Security tools and technology components
A deeper analysis of the technology components supporting the control center cannot be exempted from a strong emphasis on security; every single detail of an in-depth approach must not be overlooked. Since the control center is a team, collaboration tools have to be carefully designed to give the members the best user experience available, which would in turn give the control center the best ability to produce value for the business: this goal must be accomplished with all the security assurance requirements needed for a Security Operations Center. Mobile devices (and their security) are another aspect that cannot be neglected while designing and building a control center.
Methodology and intelligence
To improve the security posture of the organization, a control center must be both active and proactive while carrying out the Vulnerability Management process. Risk assessment and a sound approach to vulnerability handling is a priority for a control center. Furthermore, a context aware threat intelligence approach has to be taken to deliver more value and to be more effective in detecting/preventing the breaches and in damage containment.
“Safety and security don’t just happen, they are the result of collective consensus and public investment. We owe our children, the most vulnerable citizens in our society, a life free of violence and fear” – Nelson Mandela
Best Practices
A proactive approach to information and network system monitoring is crucial. If a network operations center team continuously tracks network activity, it can identify problems before they escalate.
The operations team must find ways to detect and resolve incidents — as quickly and efficiently as possible. In the event that an outage occurs, the team must have processes, protocols, and procedures in place to address the issue and limit its impact. The operations team must also communicate with key stakeholders throughout an incident and ensure that they are kept up to date until the incident is resolved.
Incidents must be escalated, depending on their priority and severity. The operations team can use an incident management platform that allows team members to set up escalation groups and add on-call schedules for automatic escalations.

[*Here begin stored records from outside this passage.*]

(** X4. Removing a listing from a buyer's cart deletes the first entry of
    that buyer that references the listing and no other: the cart is the
    old one without that entry, the call reports true, and every other
    buyer's cart reads as before. When no entry of the buyer references
    the listing, and always for a [NaN] listing id, it reports false and
    the store is as it was. The route answers 204 in every case. *)
Theorem remove_from_cart_first_match (buyerId : Z) (bookId : number)
  (user : JwtPayload) (s : Store) :
  wf s ->
  let cart := fst (getCartItems buyerId s) in
  let s' := snd (removeFromCart buyerId bookId s) in
  ((forall c, In c cart -> strict_eq (ci_bookId c) bookId = false) ->
     removeFromCart buyerId bookId s = (false, s))
  /\ ((exists c, In c cart /\ strict_eq (ci_bookId c) bookId = true) ->
      fst (removeFromCart buyerId bookId s) = true
      /\ exists before entry after,
           cart = before ++ entry :: after
           /\ (forall c, In c before ->
                 strict_eq (ci_bookId c) bookId = false)
           /\ strict_eq (ci_bookId entry) bookId = true
           /\ fst (getCartItems buyerId s') = before ++ after)
  /\ (forall other, other <> buyerId ->
        fst (getCartItems other s') = fst (getCartItems other s))
  /\ (bookId = NaN -> removeFromCart buyerId bookId s = (false, s))
  /\ fst (delete_cart bookId user s) = {| status := 204; body := NoBody |}.
Proof.
  intros Hwf. cbv zeta.
  set (q := fun item : CartItem =>
              (ci_buyerId item =? buyerId)
              && strict_eq (ci_bookId item) bookId).
  assert (Hrun : removeFromCart buyerId bookId s
                 = match find q (Map_values (cartItems s)) with
                   | Some item => cart_delete (ci_id item) s
                   | None => (false, s)
                   end).
  { unfold removeFromCart, bind, gets, ret. fold q.
    destruct (find q (Map_values (cartItems s))); reflexivity. }
  assert (Hnomatch :
    (forall c, In c (fst (getCartItems buyerId s)) ->
               strict_eq (ci_bookId c) bookId = false) ->
    find q (Map_values (cartItems s)) = None).
  { intros Hno. destruct (find q (Map_values (cartItems s))) as [item|] eqn:E;
      [|reflexivity].
    apply find_some in E. destruct E as [Hin Hq]. unfold q in Hq.
    apply andb_true_iff in Hq. destruct Hq as [Hb Hk].
    rewrite Hno in Hk; [discriminate|].
    unfold getCartItems, gets. simpl. apply filter_In. now split. }
  assert (Hdelete : forall item,
    find q (Map_values (cartItems s)) = Some item ->
    exists m1 m2,
      cartItems s = m1 ++ (ci_id item, item) :: m2
      /\ (forall y, In y (Map_values m1) -> q y = false)
      /\ q item = true
      /\ cart_delete (ci_id item) s
         = (true, set_cartItems (m1 ++ m2) (currentCartItemId s) s)).
  { intros item E. apply cart_find_split in E.
    destruct E as (Hq & m1 & k & m2 & Hm & Hpre).
    assert (Hk : ci_id item = k).
    { apply (wf_cart_id Hwf). rewrite Hm. apply in_or_app. right. now left. }
    subst k. exists m1, m2. split; [exact Hm|]. split; [exact Hpre|].
    split; [exact Hq|].
    pose proof (wf_cart_keys Hwf) as Hnd. rewrite Hm in Hnd.
    destruct (cart_remove_split _ _ _ _ Hnd) as [Hrem Hhas].
    unfold cart_delete. rewrite Hm, Hrem, Hhas. reflexivity. }
  split; [|split; [|split; [|split]]].
  - intros Hno. now rewrite Hrun, (Hnomatch Hno).
  - intros [c [Hc Hk]].
    destruct (find q (Map_values (cartItems s))) as [item|] eqn:E.
    + destruct (Hdelete item eq_refl) as (m1 & m2 & Hm & Hpre & Hq & Hdel).
      rewrite Hrun, Hdel. split; [reflexivity|].
      unfold q in Hq. apply andb_true_iff in Hq. destruct Hq as [Hb Hkk].
      exists (filter (fun i => ci_buyerId i =? buyerId) (Map_values m1)),
        item, (filter (fun i => ci_buyerId i =? buyerId) (Map_values m2)).
      unfold getCartItems, gets. simpl. rewrite Hm. unfold Map_values.
      rewrite !map_app, !filter_app. simpl. rewrite Hb.
      split; [reflexivity|]. split; [|split; [exact Hkk | reflexivity]].
      intros c' Hc'. apply filter_In in Hc'. destruct Hc' as [Hin' Hb'].
      specialize (Hpre c' Hin'). unfold q in Hpre. rewrite Hb' in Hpre.
      exact Hpre.
    + exfalso. apply find_none with (x := c) in E.
      * unfold q in E. rewrite Hk in E.
        unfold getCartItems, gets in Hc. simpl in Hc.
        apply filter_In in Hc. destruct Hc as [_ Hb]. rewrite Hb in E.
        discriminate.
      * unfold getCartItems, gets in Hc. simpl in Hc.
        apply filter_In in Hc. tauto.
  - intros other Hne. rewrite Hrun.
    destruct (find q (Map_values (cartItems s))) as [item|] eqn:E;
      [|reflexivity].
    destruct (Hdelete item eq_refl) as (m1 & m2 & Hm & _ & Hq & Hdel).
    rewrite Hdel. unfold getCartItems, gets. simpl. rewrite Hm.
    unfold Map_values. rewrite !map_app, !filter_app. simpl.
    unfold q in Hq. apply andb_true_iff in Hq. destruct Hq as [Hb _].
    apply Z.eqb_eq in Hb. rewrite Hb.
    destruct (buyerId =? other) eqn:Eo; [|reflexivity].
    apply Z.eqb_eq in Eo. congruence.
  - intros ->. rewrite Hrun.
    destruct (find q (Map_values (cartItems s))) as [item|] eqn:E;
      [|reflexivity].
    apply find_some in E. destruct E as [_ Hq]. unfold q in Hq.
    apply andb_true_iff in Hq. destruct Hq as [_ Hk].
    destruct (ci_bookId item); discriminate.
  - unfold delete_cart, bind.
    destruct (removeFromCart (userId user) bookId s). reflexivity.
Qed.

Lemma remove_from_cart_first_match_witness :
  map ci_id
    (fst (getCartItems 2
            (snd (removeFromCart 2 (Num 1)
                    (snd (post_cart (Num 1) 41 buyer carted))))))
  = [2; 3]
  /\ removeFromCart 2 NaN carted = (false, carted).
Proof.
  destruct (@remove_from_cart_first_match 2 (Num 1) buyer
              (snd (post_cart (Num 1) 41 buyer carted)))
    as (_ & Hfirst & _).
  { apply wf_check_sound. vm_compute. reflexivity. }
  destruct (@remove_from_cart_first_match 2 NaN buyer carted)
    as (_ & _ & _ & Hnan & _).
  { apply wf_check_sound. vm_compute. reflexivity. }
  split; [|now apply Hnan].
  destruct Hfirst as (_ & before & entry & after & _ & _ & _ & Hcart).
  - exists {| ci_id := 1; ci_buyerId := 2; ci_bookId := Num 1;
              ci_addedAt := 30 |}.
    split; [vm_compute; now left | reflexivity].
  - vm_compute. reflexivity.
Defined.

(** ** What a checkout leaves alone, and what it does not guard *)

Lemma post_orders_cases (total : JsValue) (now : Z) (user : JwtPayload)
  (s : Store) :
  wf s ->
  snd (post_orders total now user s) = s
  \/ exists text,
       fst (getCartItems (userId user) s) <> []
       /\ toString total = Some text
       /\ snd (post_orders total now user s)
          = set_cartItems
              (filter (fun kv => negb (ci_buyerId (snd kv) =? userId user))
                      (cartItems s))
              (currentCartItemId s)
              (set_books
                 (sold_books (fst (getCartItems (userId user) s)) (books s))
                 (currentBookId s)
                 (set_orderItems
                    (orderItems s
                     ++ keyed (lines_for (currentOrderId s)
                                 (currentOrderItemId s) (books s)
                                 (fst (getCartItems (userId user) s))))
                    (currentOrderItemId s
                     + Z.of_nat
                         (List.length
                            (lines_for (currentOrderId s)
                               (currentOrderItemId s) (books s)
                               (fst (getCartItems (userId user) s)))))
                    (set_orders
                       (orders s
                        ++ [(currentOrderId s,
                             {| o_id := currentOrderId s;
                                o_buyerId := userId user;
                                o_total := text; o_status := "completed";
                                o_createdAt := now |})])
                       (currentOrderId s + 1) s))).
Proof.
  intros Hwf.
  destruct (fst (getCartItems (userId user) s)) as [|c0 cart0] eqn:Ecart.
  { left. unfold post_orders, bind at 1.
    change (getCartItems (userId user) s)
      with (fst (getCartItems (userId user) s), s) at 1.
    now rewrite Ecart. }
  assert (Hne : fst (getCartItems (userId user) s) <> [])
    by (rewrite Ecart; discriminate).
  destruct (toString total) as [text|] eqn:Etext.
  - right. exists text. rewrite <- Ecart. split; [exact Hne|].
    split; [reflexivity|].
    now rewrite (@checkout_closed total text now user s Hwf Hne Etext).
  - left. now rewrite (@checkout_without_total total now user s Hne Etext).
Qed.

Lemma other_cart_kept (buyerId other : Z) (m : JsMap CartItem) :
  other <> buyerId ->
  filter (fun item => ci_buyerId item =? other)
    (Map_values (filter (fun kv => negb (ci_buyerId (snd kv) =? buyerId)) m))
  = filter (fun item => ci_buyerId item =? other) (Map_values m).
Proof.
  intros Hne. induction m as [|[k c] m IH]; simpl; [reflexivity|].
  destruct (ci_buyerId c =? buyerId) eqn:Eb; simpl.
  - apply Z.eqb_eq in Eb.
    destruct (ci_buyerId c =? other) eqn:Eo; [|exact IH].
    apply Z.eqb_eq in Eo. congruence.
  - now rewrite IH.
Qed.

Lemma references_none (cart : list CartItem) (k : Z) :
  (forall c, In c cart -> ci_bookId c <> Num k) -> references cart k = false.
Proof.
  intros Hno. unfold references.
  destruct (existsb _ cart) eqn:E; [|reflexivity].
  apply existsb_exists in E. destruct E as [c [Hin Hk]].
  exfalso. apply (Hno c Hin).
  destruct (ci_bookId c) as [k'|]; simpl in Hk; [|discriminate].
  apply Z.eqb_eq in Hk. now subst.
Qed.

Lemma checkout_other_carts (total : JsValue) (now : Z) (user : JwtPayload)
  (s : Store) (other : Z) :
  wf s -> other <> userId user ->
  fst (getCartItems other (snd (post_orders total now user s)))
  = fst (getCartItems other s).
Proof.
  intros Hwf Hother.
  destruct (@post_orders_cases total now user s Hwf)
    as [Hsame | (text & Hne & Htext & Hrun)]; rewrite ?Hsame, ?Hrun.
  - reflexivity.
  - unfold getCartItems at 1, gets. simpl. now apply other_cart_kept.
Qed.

Incidents should be classified based on SLAs, their impact on stakeholders, and other criteria. With a classification system in place, the operation team can determine how incidents affect your enterprise and its stakeholders.
The operation team must retrieve performance data and evaluate it regularly. The team can use this information to produce reports and identify performance trends and patterns. It can also leverage data and reports to find ways to constantly improve its performance.
Ensure that all incident response activities are documented and tracked. The operation members must document when an incident occurs and any actions that were used to resolve it. They must also review incident reports to determine their strengths and weaknesses.
NOC systems should be tested regularly, with results of these tests tracked and evaluated. If any system issues are identified, they should be resolved immediately. NOC system testing can provide NOC team members with insights into potential availability and performance problems.